*** Opening RECORDS FOR THIS EXERCISE ***

(* ===== verification/Frames.v ===== *)
(** * The interface between the physical memory manager and its clients

    The virtual memory manager, the kernel heap and the drivers call
    [pmm_alloc] and [pmm_unalloc] (mm/pmm.h) and rely on what is stated here,
    not on the bitmap.  [FrameAlloc] is the operations and the view of the
    allocator's state, [FrameAllocLaws] the promises, and the physical memory
    manager of Pmm.v is an instance.  Page numbers are physical addresses
    divided by 4096. *)

From S2P Require Import Prelude Locks Pmm.

(** Physical memory that the direct map at 0xFFFF800000000000 can reach. *)
Definition PHYS_PAGES : Z := 34359738368. (* 2^47 / 4096 *)

Class FrameAlloc (F : Type) : Type := {
  fa_alloc : Z → stM F Z;
  fa_free : Z → Z → stM F unit;
  fa_cpu : F → cpu;
  fa_set_cpu : cpu → F → F;
  fa_used : F → Z → bool;
  fa_size : F → Z;
  fa_inv : F → Prop
}.

Definition in_run (p n q : Z) : bool := (p <=? q) && (q <? p + n).

(** [n] free pages from page [p] on. *)
Definition free_run `{FrameAlloc F} (s : F) (p n : Z) : Prop :=
  ∀ k, p ≤ k < p + n → fa_used s k = false.

(** At least [n] pages are free. *)
Definition has_room `{FrameAlloc F} (s : F) (n : nat) : Prop :=
  ∃ l : list Z, NoDup l ∧ length l = n ∧ Forall (λ p, fa_used s p = false) l.

Class FrameAllocLaws (F : Type) `{FrameAlloc F} : Prop := {
  fa_alloc_spec s size :
    fa_inv s → 0 < size → size + PAGE - 1 < U64_MOD →
    (∃ p s', fa_alloc size s = Ok (p * PAGE, s') ∧ free_run s p (pages_of size) ∧
       fa_inv s' ∧ fa_size s' = fa_size s ∧
       if_flag (fa_cpu s') = if_flag (fa_cpu s) ∧
       ∀ q, fa_used s' q = (fa_used s q || in_run p (pages_of size) q)%bool) ∨
    (fa_alloc size s = Crash Hang ∧ ∀ p, ¬ free_run s p (pages_of size));
  fa_free_spec s p size :
    fa_inv s → 0 < p → 0 ≤ size → size + PAGE - 1 < U64_MOD →
    p + pages_of size ≤ fa_size s →
    ∃ s', fa_free (p * PAGE) size s = Ok (tt, s') ∧
      fa_inv s' ∧ fa_size s' = fa_size s ∧
      if_flag (fa_cpu s') = if_flag (fa_cpu s) ∧
      ∀ q, fa_used s' q = (fa_used s q && negb (in_run p (pages_of size) q))%bool;
  fa_used_bound s p : fa_inv s → fa_used s p = false → 0 < p < fa_size s;
  fa_size_bound s : fa_inv s → fa_size s ≤ PHYS_PAGES;
  fa_set_cpu_id s : fa_set_cpu (fa_cpu s) s = s;
  fa_set_cpu_twice s c d : fa_set_cpu c (fa_set_cpu d s) = fa_set_cpu c s;
  fa_cpu_set s c : fa_cpu (fa_set_cpu c s) = c;
  fa_used_set_cpu s c p : fa_used (fa_set_cpu c s) p = fa_used s p;
  fa_size_set_cpu s c : fa_size (fa_set_cpu c s) = fa_size s;
  fa_inv_set_cpu s c : fa_inv s → fa_inv (fa_set_cpu c s)
}.

(** ** The physical memory manager implements the interface *)

#[export] Instance pmm_FrameAlloc : FrameAlloc pmm_state := {
  fa_alloc := pmm_alloc;
  fa_free := pmm_unalloc;
  fa_cpu := pmm_cpu;
  fa_set_cpu := set_pmm_cpu;
  fa_used := page_used;
  fa_size := bitmap_max_page;
  fa_inv := λ s, pmm_wf s ∧ unlocked (pmm_lock s) ∧ bitmap_max_page s ≤ PHYS_PAGES
}.

Lemma page_used_bound s p :
  pmm_wf s → page_used s p = false → 0 < p < bitmap_max_page s.
Proof.
  intros Hwf Hu. assert (p ≠ 0) by (intros ->; by rewrite (wf_page0 _ Hwf) in Hu).
  unfold page_used in Hu. destruct (idx (bitmap s) (p / 8)) as [b|] eqn:E; [|done].
  apply idx_Some in E as [E _]. rewrite (wf_max _ Hwf). dlia.
Qed.

Lemma free_run_run_free (s : pmm_state) p n :
  pmm_wf s → 0 < n → free_run s p n → run_free s p n.
Proof.
  intros Hwf Hn H. pose proof (page_used_bound s p Hwf (H p ltac:(lia))).
  pose proof (page_used_bound s (p + n - 1) Hwf (H (p + n - 1) ltac:(lia))).
  split_and!; [lia|lia|exact H].
Qed.

#[export] Instance pmm_FrameAllocLaws : FrameAllocLaws pmm_state.
Proof.
  split.
  - intros s size (Hwf & Hl & Hb) H1 H2. pose proof (pages_of_pos _ H1 H2).
    destruct (pmm_alloc_spec s size Hwf Hl H1 H2)
      as [(p & s' & bm & Ha & [(_ & _ & Hr) _] & Haft & Hwf' & Hq)|[Ha Hno]].
    + left. exists p, s'. destruct Haft as (msgs & ->). cbn.
      split_and!; try done.
    + right. split; [done|]. intros p Hr. eapply Hno. by apply free_run_run_free.
  - intros s p size (Hwf & Hl & Hb) Hp H1 H2 Hs.
    assert (0 ≤ pages_of size) by (rewrite pages_of_exact by lia; dlia).
    pose proof (pmm_unalloc_spec s p size Hwf Hl Hp) as Hsp. unfold PHYS_PAGES in Hb.
    cbn in Hs. rewrite decide_True in Hsp by done.
    destruct Hsp as (s' & bm & Ha & Haft & Hwf' & Hq); [lia|lia|lia|].
    exists s'. destruct Haft as (msgs & ->). cbn. split_and!; try done.
  - intros s p (Hwf & _) Hu. by apply page_used_bound.
  - by intros s (_ & _ & H).
  - by intros [].
  - done.
  - done.
  - done.
  - done.
  - intros s c ([] & Hl & Hb). split_and!; [by split|done|done].
Qed.

(** ** Consequences for clients that allocate single pages *)

Section frames.
Context `{FrameAllocLaws F}.
Implicit Types s : F.

Lemma has_room_le s n m : (m ≤ n)%nat → has_room s n → has_room s m.
Proof.
  intros Hle (l & Hnd & Hlen & Hall). exists (take m l). split_and!.
  - eapply sublist_NoDup; [done|apply sublist_take].
  - rewrite length_take. lia.
  - by apply Forall_take.
Qed.

(** A run of [n] pages leaves room for the rest. *)
Lemma has_room_run s s' p (n k : nat) :
  has_room s (n + k) →
  (∀ q, fa_used s' q = (fa_used s q || in_run p (Z.of_nat n) q)%bool) → has_room s' k.
Proof.
  intros (l & Hnd & Hlen & Hall) Hq. set (P := λ q, in_run p (Z.of_nat n) q = true).
  assert (length (filter P l) ≤ n)%nat as Hle.
  { replace n with (length (seqZ p (Z.of_nat n))) at 1 by (rewrite length_seqZ; lia).
    apply submseteq_length, NoDup_submseteq; [by apply NoDup_filter|].
    intros x [Hx _]%list_elem_of_filter. unfold P, in_run in Hx. zbool. apply elem_of_seqZ. lia. }
  apply (has_room_le _ (length (filter (λ q, ¬ P q) l))).
  { pose proof (Permutation_length (filter_app_complement P l)) as Hc.
    rewrite length_app in Hc. lia. }
  exists (filter (λ q, ¬ P q) l). split_and!; [by apply NoDup_filter|done|].
  apply Forall_forall. intros x [Hx Hin]%list_elem_of_filter.
  rewrite Hq. eapply Forall_forall in Hall; [|exact Hin]. rewrite Hall.
  unfold P in Hx. by apply not_true_is_false in Hx.
Qed.

Lemma in_run_first p n : 0 < n → in_run p n p = true.
Proof.
  intros Hn. apply andb_true_iff. split; [apply Z.leb_le|apply Z.ltb_lt]; lia.
Qed.

Lemma in_run_1 p q : in_run p 1 q = (q =? p).
Proof.
  unfold in_run.
  destruct (p <=? q) eqn:?, (q <? p + 1) eqn:?, (q =? p) eqn:?; zbool; done || lia.
Qed.

Lemma has_room_take s s' n p :
  has_room s (S n) → (∀ q, fa_used s' q = (fa_used s q || (q =? p))%bool) →
  has_room s' n.
Proof.
  intros Hr Hq. apply (has_room_run s s' p 1 n Hr). intros q. by rewrite Hq, in_run_1.
Qed.

(** A client that leaves a page free can allocate one. *)
Lemma fa_alloc_page s n :
  fa_inv s → has_room s (S n) →
  ∃ p s', fa_alloc PAGE s = Ok (p * PAGE, s') ∧ fa_used s p = false ∧
    0 < p < PHYS_PAGES ∧
    fa_inv s' ∧ if_flag (fa_cpu s') = if_flag (fa_cpu s) ∧ has_room s' n ∧
    fa_size s' = fa_size s ∧
    (∀ q, fa_used s' q = (fa_used s q || (q =? p))%bool).
Proof.
  intros Hi Hr. destruct (fa_alloc_spec s PAGE Hi)
    as [(p & s' & Ha & Hf & Hi' & Hsz & Hc & Hq)|[_ Hno]]; [lia|lia| |].
  - rewrite pages_of_page in *. assert (fa_used s p = false) as Hp by (apply Hf; lia).
    assert (∀ q, fa_used s' q = (fa_used s q || (q =? p))%bool) as Hq'.
    { intros q. by rewrite Hq, in_run_1. }
    pose proof (fa_used_bound s p Hi Hp). pose proof (fa_size_bound s Hi).
    exists p, s'. split_and!; try done; [lia|lia|]. by eapply has_room_take.
  - exfalso. destruct Hr as ([|p l] & _ & Hlen & Hall); [done|].
    apply Forall_cons in Hall as [Hp _]. apply (Hno p). rewrite pages_of_page.
    intros k Hk. by replace k with p by lia.
Qed.
End frames.

(** ** Owners of pages

    A client keeps the blocks it was given and frees blocks of its own, in any order. *)

Inductive mem_op : Type := OAlloc (size : Z) | OFree (n : nat).

(** One call, on the list of the client's blocks: first page and size. *)
Definition mem_step (o : mem_op) (live : list (Z * Z)) : stM pmm_state (list (Z * Z)) :=
  match o with
  | OAlloc size => addr ← pmm_alloc size; mret ((addr / PAGE, size) :: live)
  | OFree n =>
      match live !! n with
      | Some b => pmm_unalloc (b.1 * PAGE) b.2 ;; mret (delete n live)
      | None => mret live
      end
  end.
Fixpoint mem_run (ops : list mem_op) (live : list (Z * Z)) : stM pmm_state (list (Z * Z)) :=
  match ops with
  | [] => mret live
  | o :: ops' => live ← mem_step o live; mem_run ops' live
  end.

Definition in_block (b : Z * Z) (q : Z) : bool := in_run b.1 (pages_of b.2) q.
(** The number of owners of a page: the blocks it belongs to, and [B], the rest of the system. *)
Definition owners (B : Z → bool) (live : list (Z * Z)) (q : Z) : nat :=
  (if B q then 1 else 0) + length (List.filter (λ b, in_block b q) live).
Definition size_ok (size : Z) : Prop := 0 < size ∧ size + PAGE - 1 < U64_MOD.
Definition mem_op_ok (o : mem_op) : Prop := match o with OAlloc size => size_ok size | OFree _ => True end.

(** Every page has at most one owner and is marked used exactly when it has one. *)
Record owned_ok (B : Z → bool) (live : list (Z * Z)) (s : pmm_state) : Prop := {
  ow_inv : fa_inv s;
  ow_once : ∀ q, (owners B live q ≤ 1)%nat;
  ow_used : ∀ q, page_used s q = bool_decide (owners B live q = 1%nat);
  ow_blocks : Forall (λ b, size_ok b.2 ∧ 0 < b.1 ∧ b.1 + pages_of b.2 ≤ bitmap_max_page s) live
}.

Lemma owners_cons B b live q : owners B (b :: live) q = ((if in_block b q then 1 else 0) + owners B live q)%nat.
Proof. unfold owners. cbn [List.filter]. destruct (in_block b q); cbn; lia. Qed.

Lemma owners_delete B live n b q : live !! n = Some b → owners B live q = ((if in_block b q then 1 else 0) + owners B (delete n live) q)%nat.
Proof.
  intros Hn. rewrite <-owners_cons. unfold owners. f_equal. revert n Hn. induction live as [|c live IH]; intros n Hn; [done|].
  destruct n as [|n]; cbn [lookup list_lookup] in Hn; [by injection Hn as ->|]. change (delete (S n) (c :: live)) with (c :: delete n live).
  specialize (IH n Hn). cbn [List.filter] in IH |- *. destruct (in_block c q), (in_block b q); cbn [length] in *; lia.
Qed.

Lemma mem_step_ok B o live s : owned_ok B live s → mem_op_ok o →
  (∃ live' s', mem_step o live s = Ok (live', s') ∧ owned_ok B live' s') ∨
  (mem_step o live s = Crash Hang ∧ ∃ size, o = OAlloc size ∧ ∀ p, ¬ free_run s p (pages_of size)).
Proof.
  intros [Hi Honce Hu Hb] Ho. destruct o as [size|n]; cbn [mem_step mem_op_ok] in *.
  - destruct Ho as [H0 Hm]. destruct (fa_alloc_spec s size Hi H0 Hm) as [(p & s' & E & Hfr & Hi' & Hsz & _ & Hu')|[E Hno]].
    2: { right. split; [by apply bind_crash|by exists size]. }
    left. exists ((p, size) :: live), s'. pose proof (pages_of_pos size H0 Hm) as Hp. split.
    { mrun E. by rewrite Z.div_mul by lia. }
    pose proof (fa_used_bound s p Hi (Hfr p ltac:(lia))). pose proof (fa_used_bound s (p + pages_of size - 1) Hi (Hfr (p + pages_of size - 1) ltac:(lia))).
    assert (∀ q, in_block (p, size) q = true → owners B live q = 0%nat) as Hz.
    { intros q Hq. assert (fa_used s q = false) as Hf by (apply Hfr; unfold in_block, in_run in Hq; cbn [fst snd] in Hq; zbool; lia).
      specialize (Honce q). specialize (Hu q). cbn in Hf. rewrite Hf in Hu. symmetry in Hu. apply bool_decide_eq_false in Hu. lia. }
    split; [done| | |].
    + intros q. rewrite owners_cons. destruct (in_block (p, size) q) eqn:Eq; [rewrite Hz by done; lia|apply Honce].
    + intros q. rewrite owners_cons. cbn in Hu'. rewrite Hu', Hu. change (in_run p (pages_of size) q) with (in_block (p, size) q).
      destruct (in_block (p, size) q) eqn:Eq; [rewrite Hz by done; by rewrite orb_true_r|by rewrite orb_false_r].
    + cbn in Hsz. constructor; cbn [fst snd fa_size pmm_FrameAlloc] in *; [split_and!; [by split|lia|lia]|]. by rewrite Hsz.
  - left. destruct (live !! n) as [b|] eqn:En; [|by exists live, s]. rewrite Forall_forall in Hb.
    destruct (Hb b) as ([H0 Hm] & Hp & Hend); [by eapply list_elem_of_lookup_2|].
    destruct (fa_free_spec s b.1 b.2 Hi Hp ltac:(lia) Hm Hend) as (s' & E & Hi' & Hsz & _ & Hu'). exists (delete n live), s'.
    split; [by mrun E|]. assert (∀ q, owners B live q = ((if in_block b q then 1 else 0) + owners B (delete n live) q)%nat) as Hd by (intros q; by apply owners_delete).
    split; [done| | |].
    + intros q. specialize (Honce q). rewrite Hd in Honce. lia.
    + intros q. cbn in Hu'. rewrite Hu', Hu, Hd. change (in_run b.1 (pages_of b.2) q) with (in_block b q). specialize (Honce q). rewrite Hd in Honce.
      destruct (in_block b q); cbn [negb]; [|by rewrite andb_true_r]. rewrite andb_false_r. symmetry. apply bool_decide_eq_false. lia.
    + cbn in Hsz. rewrite Forall_forall. intros c Hc. rewrite Hsz. apply Hb. rewrite (delete_Permutation live n b En). by right.
Qed.

(** C3: the allocator keeps its pages well owned.  Whatever sequence of allocations and of frees of its own blocks a client
    makes, after each of them every page has at most one owner, a block of the client or the rest of the system, is marked used
    exactly when it has one, and the allocator is well formed; the sequence can only stop at an allocation for which there is
    no run of free pages. *)
Theorem pmm_ownership B ops : ∀ live s, owned_ok B live s → Forall mem_op_ok ops →
  (∃ live' s', mem_run ops live s = Ok (live', s') ∧ owned_ok B live' s') ∨
  (∃ ops1 size ops2 live1 s1, ops = ops1 ++ OAlloc size :: ops2 ∧ mem_run ops1 live s = Ok (live1, s1) ∧ owned_ok B live1 s1 ∧
    (∀ p, ¬ free_run s1 p (pages_of size)) ∧ mem_run ops live s = Crash Hang).
Proof.
  induction ops as [|o ops IH]; intros live s Hok Hops; [left; by exists live, s|]. apply Forall_cons in Hops as [Ho Hops]. cbn [mem_run].
  destruct (mem_step_ok B o live s Hok Ho) as [(live1 & s1 & E1 & Hok1)|(E & size & -> & Hno)].
  - destruct (IH live1 s1 Hok1 Hops) as [(live' & s' & E & Hok')|(ops1 & size & ops2 & live2 & s2 & -> & E & Hok2 & Hno & Ec)].
    + left. exists live', s'. by mrun E1.
    + right. exists (o :: ops1), size, ops2, live2, s2. cbn [mem_run]. split; [done|]. mrun E1. mrun E1. done.
  - right. exists [], size, ops, live, s. split_and!; try done. by apply bind_crash.
Qed.

Lemma pmm_ownership_witness : ∃ live' s', mem_run [OAlloc 4096; OAlloc 5000; OFree 1] [] pmm_demo = Ok (live', s') ∧
  owned_ok (page_used pmm_demo) live' s' ∧ live' = [(6, 5000)].
Proof.
  destruct (pmm_ownership (page_used pmm_demo) [OAlloc 4096; OAlloc 5000; OFree 1] [] pmm_demo) as [(live' & s' & E & Hok)|(ops1 & size & ops2 & live1 & s1 & _ & _ & _ & _ & E)].
  - split; [split_and!; [exact pmm_demo_wf|done|done]| | |constructor].
    + intros q. unfold owners. cbn. destruct (page_used pmm_demo q); lia.
    + intros q. unfold owners. cbn. by destruct (page_used pmm_demo q).
  - repeat constructor.
  - exists live', s'. split; [exact E|]. split; [exact Hok|]. vm_compute in E. by injection E as <- _.
  - vm_compute in E. discriminate E.
Defined.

*** Closing RECORDS FOR THIS EXERCISE ***

__WHAT IS EXPECTED__
Find every line in the entries that includes the word "Hops", then state how many there are and nothing else.

__SOLUTION TO THE PROBLEM__
2